Des pro­blèmes finan­ciers même pas­sa­gers peuvent peser sur l’enfant et sur l’adulte qu’il devien­dra. Dès lors, la crise ne sera, en quelque sorte, jamais der­rière eux, même si l’économie se remet à créer des emplois par dizaines de mil­liers. Si ce constat vaut au niveau indi­vi­duel, nous obser­vons un effet boo­me­rang dans la socié­té dans son ensemble car ces acquis non cog­ni­tifs mal maî­tri­sés, les troubles men­taux et com­por­te­men­taux se réper­cutent éga­le­ment sur le déve­lop­pe­ment éco­no­mique, notam­ment en termes de perte de pro­duc­ti­vi­té. Or, « la mau­vaise san­té men­tale touche un citoyen sur quatre et on estime que plus de 27% des Euro­péens d’âge adulte connaissent au moins une forme de mau­vaise san­té men­tale au cours d’une année don­née. [Par consé­quent,] la mau­vaise san­té men­tale grève sévè­re­ment les méca­nismes éco­no­miques, sociaux, édu­ca­tifs, pénaux et judi­ciaires [si bien que] le coût glo­bal des mala­dies psy­chiques en Bel­gique est esti­mé à 4% du PIB. » (Source : SPF San­té publique, sécu­ri­té de la chaîne ali­men­taire et envi­ron­ne­ment) Soit un énorme gâchis humain et éco­no­mique qui se tra­dui­ra par un manque de recettes fis­cales que les gou­ver­ne­ments iront cher­cher ailleurs, pro­ba­ble­ment là où les plus vul­né­rables seront les plus affec­tés occa­sion­nant un cercle vicieux entre mau­vaises condi­tions éco­no­miques, troubles psy­cho­lo­giques et contrac­tion bud­gé­taire dans les postes sociaux. Ceci n’est pas une fata­li­té : nous pou­vons encore échap­per à ce sombre scé­na­rio si le gou­ver­ne­ment Michel et sa secré­taire d’État en charge, Mag­gie de Block, adoptent sans délai un ambi­tieux plan de lutte contre la pau­vre­té infan­tile (il est désor­mais ques­tion de février). Mais comme Mag­gie de Block en convient elle-même : « la pau­vre­té chez les enfants ne peut être dis­so­ciée de leur situa­tion à la mai­son et de la situa­tion socioé­co­no­mique de la famille ».

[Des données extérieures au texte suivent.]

(** * The chat room's presence and broadcast handlers (src/app.py)

    A shallow embedding of the Socket.IO event handlers of [app.py] and of
    the [/api/check_username] route, with the properties of the in-memory
    [connected_users] table and of the events each handler emits.

    What is modelled, and how:
    - [connected_users] is a Python dict [{sid: username}].  Python dicts
      keep insertion order and [list(connected_users.values())] exposes it,
      so the table is an association list with the dict's update discipline.
    - a handler runs in a small monad that threads the table, records the
      effects in program order ([print], calls of the Base44 client, [emit])
      and carries Python exceptions.
    - the Base44 client and the clock are outside the program: a handler
      reads the outcome of each remote call from a [Base44Client] record.
    - event payloads sent by the page are JSON objects whose fields are
      strings ([{ username }], [{ message: messageText }]); a payload that
      is no object, on which [data[key]] raises [TypeError], is outside
      the model.
    - the [try] blocks of [check_username] and [handle_user_registration]
      are written with braces in the source (lines 259, 284, 287), which
      Python rejects when it loads the file; they are read as the
      [try]/[except] statements their [except] clauses close, and what
      rests on that reading is said where it does. *)

From stdpp Require Import base strings list gmap.

Local Open Scope string_scope.
Local Open Scope list_scope.
Local Open Scope stdpp_scope.

(** ** JSON values carried by events and by the Base44 API *)

#[local] Unset Elimination Schemes.
Inductive json : Type :=
  | JNull
  | JBool (b : bool)
  | JNum (n : Z)
  | JStr (s : string)
  | JList (items : list json)
  | JObj (fields : list (string * json)).
#[local] Set Elimination Schemes.

(** ** Python dictionaries with insertion order *)

Module PyDict.
Section ops.
Context {K V : Type} `{EqDecision K}.

(** [d.get(k)] *)
Fixpoint get (d : list (K * V)) (k : K) : option V :=
  match d with
  | [] => None
  | (k', v) :: d' => if decide (k' = k) then Some v else get d' k
  end.

(** [d[k] = v]: an existing key keeps its place, a new key goes last. *)
Fixpoint set (d : list (K * V)) (k : K) (v : V) : list (K * V) :=
  match d with
  | [] => [(k, v)]
  | (k', v') :: d' =>
      if decide (k' = k) then (k, v) :: d' else (k', v') :: set d' k v
  end.

(** the table left by [d.pop(k, None)] *)
Fixpoint remove (d : list (K * V)) (k : K) : list (K * V) :=
  match d with
  | [] => []
  | (k', v') :: d' =>
      if decide (k' = k) then remove d' k else (k', v') :: remove d' k
  end.

(** [list(d.values())] and [list(d.keys())] *)
Definition values (d : list (K * V)) : list V := d.*2.
Definition keys (d : list (K * V)) : list K := d.*1.

(** The entries of every key but [k], in order. *)
Definition others (k : K) (d : list (K * V)) : list (K * V) :=
  filter (λ kv, kv.1 ≠ k) d.
End ops.
End PyDict.

(** ** Effects of a handler *)

Definition sid := string.

Inductive exn : Type :=
  | KeyError (key : string)
  | RequestException (msg : string).

(** One call of Flask-SocketIO's [emit(event, args, broadcast=, include_self=)]
    ([broadcast] defaults to [False], [include_self] to [True]). *)
Record emit_call : Type := Emitted {
  event : string;
  args : option json;
  broadcast : bool;
  include_self : bool
}.

Inductive store_call : Type :=
  | get_messages_call
  | post_message_call (username message : string)
  | is_username_taken_call (username : string).

Inductive effect : Type :=
  | Print (line : string)
  | Request (c : store_call)
  | Emit (request_sid : sid) (e : emit_call).

(** Outcome of a remote call: the method returns, or [requests] raises a
    [RequestException] whose text is [msg].  ([is_username_taken] also takes
    [len(response.json())]; the [TypeError] of a reply without a length is
    not among these outcomes.) *)
Inductive response (A : Type) : Type :=
  | Ok (a : A)
  | Failed (msg : string).
Arguments Ok {A} a.
Arguments Failed {A} msg.

Record Base44Client : Type := {
  get_messages : response json;
  post_message : string → string → response json;
  is_username_taken : string → response bool
}.

Inductive outcome (A : Type) : Type :=
  | Returned (a : A)
  | Raised (e : exn).
Arguments Returned {A} a.
Arguments Raised {A} e.

(** A computation over the [connected_users] table. *)
Definition M (A : Type) : Type :=
  list (sid * string) → outcome A * list (sid * string) * list effect.

Definition ret {A} (a : A) : M A := λ users, (Returned a, users, []).

Definition bind {A B} (m : M A) (k : A → M B) : M B := λ users,
  match m users with
  | (Returned a, users', log) =>
      let '(r, users'', log') := k a users' in (r, users'', log ++ log')
  | (Raised e, users', log) => (Raised e, users', log)
  end.

#[global] Instance M_ret : MRet M := @ret.
#[global] Instance M_bind : MBind M := λ A B k m, bind m k.

Definition raise {A} (e : exn) : M A := λ users, (Raised e, users, []).

(** [try: body except RequestException as e: handler(str(e))] *)
Definition try_except {A} (body : M A) (handler : string → M A) : M A :=
  λ users,
  match body users with
  | (Raised (RequestException msg), users', log) =>
      let '(r, users'', log') := handler msg users' in (r, users'', log ++ log')
  | other => other
  end.

Definition tell (e : effect) : M unit := λ users, (Returned (), users, [e]).

Definition print (line : string) : M unit := tell (Print line).

Definition remote {A} (c : store_call) (r : response A) : M A := λ users,
  match r with
  | Ok a => (Returned a, users, [Request c])
  | Failed msg => (Raised (RequestException msg), users, [Request c])
  end.

(** [data[key]] on a payload that is a JSON object *)
Definition subscript (data : gmap string string) (key : string) : M string :=
  match data !! key with
  | Some v => ret v
  | None => raise (KeyError key)
  end.

(** Python truth of the result of [connected_users.get(sid)]: [None] and
    the empty string are false. *)
Definition truthy (username : option string) : option string :=
  match username with
  | Some "" => None
  | other => other
  end.

(** Operations on [connected_users]. *)
Definition users_get (k : sid) : M (option string) :=
  λ users, (Returned (PyDict.get users k), users, []).
Definition users_set (k : sid) (v : string) : M unit :=
  λ users, (Returned (), PyDict.set users k v, []).
Definition users_pop (k : sid) : M (option string) :=
  λ users, (Returned (PyDict.get users k), PyDict.remove users k, []).
Definition users_values : M (list string) :=
  λ users, (Returned (PyDict.values users), users, []).

(** ** The handlers *)

Section handlers.
(** The module-level client [base44], [datetime.utcnow().isoformat()] at the
    time of the call, and Flask's [request.sid]. *)
Context (base44 : Base44Client) (utcnow_isoformat : string) (request_sid : sid).

Definition emit (event : string) (args : option json)
    (broadcast include_self : bool) : M unit :=
  tell (Emit request_sid (Emitted event args broadcast include_self)).

(** [{'message': text, 'type': 'system'}] *)
Definition system_message (text : string) : json :=
  JObj [("message", JStr text); ("type", JStr "system")].

(** [@app.route('/api/check_username')]: the JSON body and the status. *)
Definition check_username (request_args : gmap string string) : M (json * Z) :=
  let username_to_check := request_args !! "username" in
  match truthy username_to_check with
  | None =>
      mret (JObj [("error", JStr "Username parameter is required")], 400%Z)
  | Some username_to_check =>
      try_except
        (is_taken ← remote (is_username_taken_call username_to_check)
                           (is_username_taken base44 username_to_check);
         mret (JObj [("is_taken", JBool is_taken)], 200%Z))
        (λ e, mret (JObj [("error", JStr e)], 500%Z))
  end.

(** [@socketio.on('connect')] *)
Definition handle_connect : M unit :=
  print ("Client connected: " +:+ request_sid).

Le gou­ver­ne­ment doit donc en tirer les conclu­sions en élar­gis­sant son champ de vision (à l’heure actuelle assez limi­té) et en met­tant en place des sou­tiens aux familles qui ont du mal à joindre les deux bouts, ce qui implique un chan­ge­ment de cap de la poli­tique éco­no­mique, bud­gé­taire et sociale. Faute de quoi, les Dar­denne et autres porte-éten­dards du ciné­ma social auront encore de beau jour devant eux : contrai­re­ment aux autres artistes, ils n’auront pas à redou­ter l’angoisse de la page blanche.